### [WORK ITEM]
Using the entries below, output each line exactly from the first through the one that contains "(* a column, qualified".

### [Collected data]
┄┄┄┄┄┄┄┄┄┄

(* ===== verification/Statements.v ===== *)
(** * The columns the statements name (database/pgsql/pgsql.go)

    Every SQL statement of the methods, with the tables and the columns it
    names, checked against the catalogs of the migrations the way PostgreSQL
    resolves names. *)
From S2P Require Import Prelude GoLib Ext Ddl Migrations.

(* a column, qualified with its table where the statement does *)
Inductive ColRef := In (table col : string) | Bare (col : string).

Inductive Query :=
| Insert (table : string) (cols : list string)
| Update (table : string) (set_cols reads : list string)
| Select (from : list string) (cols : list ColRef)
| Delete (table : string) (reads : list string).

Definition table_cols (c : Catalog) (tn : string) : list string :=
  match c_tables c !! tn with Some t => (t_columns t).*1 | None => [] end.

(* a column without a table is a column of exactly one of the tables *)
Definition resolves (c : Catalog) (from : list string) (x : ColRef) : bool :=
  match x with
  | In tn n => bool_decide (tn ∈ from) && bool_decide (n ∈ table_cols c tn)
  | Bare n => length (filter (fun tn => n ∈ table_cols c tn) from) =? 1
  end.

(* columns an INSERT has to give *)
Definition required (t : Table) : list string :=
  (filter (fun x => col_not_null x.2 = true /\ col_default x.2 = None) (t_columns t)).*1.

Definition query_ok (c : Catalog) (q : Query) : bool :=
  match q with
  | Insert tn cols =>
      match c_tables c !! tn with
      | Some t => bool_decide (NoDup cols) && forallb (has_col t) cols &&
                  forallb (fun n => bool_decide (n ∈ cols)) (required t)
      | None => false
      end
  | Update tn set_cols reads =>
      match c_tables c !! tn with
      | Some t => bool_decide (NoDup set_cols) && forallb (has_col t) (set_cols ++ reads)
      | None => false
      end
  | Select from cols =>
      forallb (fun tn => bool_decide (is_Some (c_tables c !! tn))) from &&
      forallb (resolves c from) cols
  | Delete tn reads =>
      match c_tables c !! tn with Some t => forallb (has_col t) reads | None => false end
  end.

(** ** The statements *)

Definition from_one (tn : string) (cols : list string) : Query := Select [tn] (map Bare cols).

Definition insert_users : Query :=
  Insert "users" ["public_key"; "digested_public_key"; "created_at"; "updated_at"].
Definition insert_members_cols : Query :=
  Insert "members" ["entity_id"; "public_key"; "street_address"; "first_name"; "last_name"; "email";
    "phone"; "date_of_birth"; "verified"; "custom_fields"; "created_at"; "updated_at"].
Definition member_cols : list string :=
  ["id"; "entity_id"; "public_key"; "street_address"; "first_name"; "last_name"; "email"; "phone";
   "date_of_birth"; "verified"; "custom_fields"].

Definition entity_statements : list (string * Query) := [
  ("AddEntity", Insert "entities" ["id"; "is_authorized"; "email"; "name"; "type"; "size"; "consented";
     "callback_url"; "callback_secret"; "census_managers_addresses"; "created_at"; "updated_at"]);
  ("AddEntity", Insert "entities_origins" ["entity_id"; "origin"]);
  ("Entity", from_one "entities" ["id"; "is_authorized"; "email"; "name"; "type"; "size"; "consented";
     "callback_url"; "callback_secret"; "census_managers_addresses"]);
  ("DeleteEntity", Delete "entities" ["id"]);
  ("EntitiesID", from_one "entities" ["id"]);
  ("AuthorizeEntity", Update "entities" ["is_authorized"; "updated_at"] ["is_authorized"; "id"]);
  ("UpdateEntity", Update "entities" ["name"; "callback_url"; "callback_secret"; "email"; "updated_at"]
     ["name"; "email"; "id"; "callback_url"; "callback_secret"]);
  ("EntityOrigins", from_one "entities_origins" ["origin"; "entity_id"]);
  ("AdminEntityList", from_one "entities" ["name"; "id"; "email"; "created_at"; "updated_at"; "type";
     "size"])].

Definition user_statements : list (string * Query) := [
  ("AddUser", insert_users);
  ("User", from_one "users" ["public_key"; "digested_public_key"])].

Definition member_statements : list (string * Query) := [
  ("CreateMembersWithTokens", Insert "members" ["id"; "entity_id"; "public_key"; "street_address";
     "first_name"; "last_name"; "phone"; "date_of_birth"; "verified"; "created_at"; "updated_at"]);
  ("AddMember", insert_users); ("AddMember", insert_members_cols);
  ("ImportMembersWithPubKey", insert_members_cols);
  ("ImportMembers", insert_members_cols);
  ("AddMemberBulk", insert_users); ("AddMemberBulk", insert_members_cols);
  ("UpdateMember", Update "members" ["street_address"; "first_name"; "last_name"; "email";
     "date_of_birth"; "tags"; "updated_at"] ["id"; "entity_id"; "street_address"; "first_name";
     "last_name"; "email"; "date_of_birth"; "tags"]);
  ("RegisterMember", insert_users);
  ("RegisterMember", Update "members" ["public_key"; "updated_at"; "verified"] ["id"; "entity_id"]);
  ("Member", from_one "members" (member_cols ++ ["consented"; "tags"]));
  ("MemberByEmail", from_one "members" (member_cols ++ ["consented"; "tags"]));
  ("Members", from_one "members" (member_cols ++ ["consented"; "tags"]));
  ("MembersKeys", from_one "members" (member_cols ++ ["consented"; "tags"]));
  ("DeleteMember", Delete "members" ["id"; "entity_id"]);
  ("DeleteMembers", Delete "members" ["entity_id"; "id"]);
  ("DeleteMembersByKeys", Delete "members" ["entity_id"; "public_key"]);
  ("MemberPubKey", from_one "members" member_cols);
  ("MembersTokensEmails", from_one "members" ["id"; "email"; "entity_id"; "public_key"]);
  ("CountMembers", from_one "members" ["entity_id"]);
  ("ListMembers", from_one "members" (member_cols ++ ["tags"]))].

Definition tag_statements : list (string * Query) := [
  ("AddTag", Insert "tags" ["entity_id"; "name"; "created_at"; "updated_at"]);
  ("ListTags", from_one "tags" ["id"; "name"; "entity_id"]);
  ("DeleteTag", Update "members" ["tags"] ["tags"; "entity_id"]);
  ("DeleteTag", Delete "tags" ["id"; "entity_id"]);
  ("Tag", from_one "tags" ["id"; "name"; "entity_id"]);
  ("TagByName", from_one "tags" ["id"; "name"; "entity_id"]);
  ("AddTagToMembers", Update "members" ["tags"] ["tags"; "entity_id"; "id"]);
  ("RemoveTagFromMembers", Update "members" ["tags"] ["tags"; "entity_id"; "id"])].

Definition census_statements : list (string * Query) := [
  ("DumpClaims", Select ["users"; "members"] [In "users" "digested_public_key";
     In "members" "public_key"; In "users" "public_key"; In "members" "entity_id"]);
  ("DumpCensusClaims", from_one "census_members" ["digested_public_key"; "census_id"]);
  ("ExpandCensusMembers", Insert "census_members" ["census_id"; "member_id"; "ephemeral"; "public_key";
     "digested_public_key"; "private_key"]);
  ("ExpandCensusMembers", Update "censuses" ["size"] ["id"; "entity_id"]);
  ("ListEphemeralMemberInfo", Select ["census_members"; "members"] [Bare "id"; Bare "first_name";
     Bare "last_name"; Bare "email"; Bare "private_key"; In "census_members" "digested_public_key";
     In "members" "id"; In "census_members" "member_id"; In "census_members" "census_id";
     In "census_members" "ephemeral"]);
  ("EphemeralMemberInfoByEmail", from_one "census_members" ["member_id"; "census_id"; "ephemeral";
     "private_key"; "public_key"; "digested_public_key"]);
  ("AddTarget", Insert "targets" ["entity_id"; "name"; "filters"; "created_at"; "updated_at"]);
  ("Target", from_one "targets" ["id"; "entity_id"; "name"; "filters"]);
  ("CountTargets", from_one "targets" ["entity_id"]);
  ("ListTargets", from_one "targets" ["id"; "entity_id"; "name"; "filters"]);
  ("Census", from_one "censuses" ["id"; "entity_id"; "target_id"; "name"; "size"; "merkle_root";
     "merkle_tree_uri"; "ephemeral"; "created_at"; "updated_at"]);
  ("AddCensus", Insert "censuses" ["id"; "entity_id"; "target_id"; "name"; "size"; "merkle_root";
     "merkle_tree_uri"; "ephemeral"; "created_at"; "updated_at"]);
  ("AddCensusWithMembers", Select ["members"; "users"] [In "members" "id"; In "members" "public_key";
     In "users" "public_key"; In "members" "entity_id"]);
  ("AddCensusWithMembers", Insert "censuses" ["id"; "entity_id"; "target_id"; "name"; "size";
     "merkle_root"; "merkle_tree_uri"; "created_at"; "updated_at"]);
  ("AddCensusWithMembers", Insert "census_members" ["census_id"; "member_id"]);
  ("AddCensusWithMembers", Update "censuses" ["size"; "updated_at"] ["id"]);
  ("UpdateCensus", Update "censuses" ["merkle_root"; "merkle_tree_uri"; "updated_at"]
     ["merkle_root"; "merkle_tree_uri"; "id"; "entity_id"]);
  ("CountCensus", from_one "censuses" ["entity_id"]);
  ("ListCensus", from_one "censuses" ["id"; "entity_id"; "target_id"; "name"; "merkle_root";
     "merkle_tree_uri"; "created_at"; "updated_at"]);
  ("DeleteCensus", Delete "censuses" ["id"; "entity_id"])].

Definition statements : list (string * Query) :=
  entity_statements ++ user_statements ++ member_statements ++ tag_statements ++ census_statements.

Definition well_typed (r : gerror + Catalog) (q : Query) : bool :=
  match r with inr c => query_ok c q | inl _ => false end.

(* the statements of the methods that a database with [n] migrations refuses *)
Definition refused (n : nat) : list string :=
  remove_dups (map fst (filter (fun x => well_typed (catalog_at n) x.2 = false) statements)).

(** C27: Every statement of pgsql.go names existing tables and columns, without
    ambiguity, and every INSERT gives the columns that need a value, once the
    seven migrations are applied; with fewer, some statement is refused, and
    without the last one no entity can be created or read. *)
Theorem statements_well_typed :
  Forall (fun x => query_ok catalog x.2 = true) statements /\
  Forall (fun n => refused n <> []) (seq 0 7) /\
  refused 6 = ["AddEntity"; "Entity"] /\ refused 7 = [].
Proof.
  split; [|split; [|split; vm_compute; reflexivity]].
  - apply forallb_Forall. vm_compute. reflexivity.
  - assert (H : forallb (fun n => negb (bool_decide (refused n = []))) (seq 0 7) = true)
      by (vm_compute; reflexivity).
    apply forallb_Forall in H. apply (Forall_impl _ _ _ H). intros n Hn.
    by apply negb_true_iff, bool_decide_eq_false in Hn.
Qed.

┄┄┄┄┄┄┄┄┄┄

### [OUTPUT OF THE EXERCISE]
(* ===== verification/Statements.v ===== *)
(** * The columns the statements name (database/pgsql/pgsql.go)

    Every SQL statement of the methods, with the tables and the columns it
    names, checked against the catalogs of the migrations the way PostgreSQL
    resolves names. *)
From S2P Require Import Prelude GoLib Ext Ddl Migrations.

(* a column, qualified with its table where the statement does *)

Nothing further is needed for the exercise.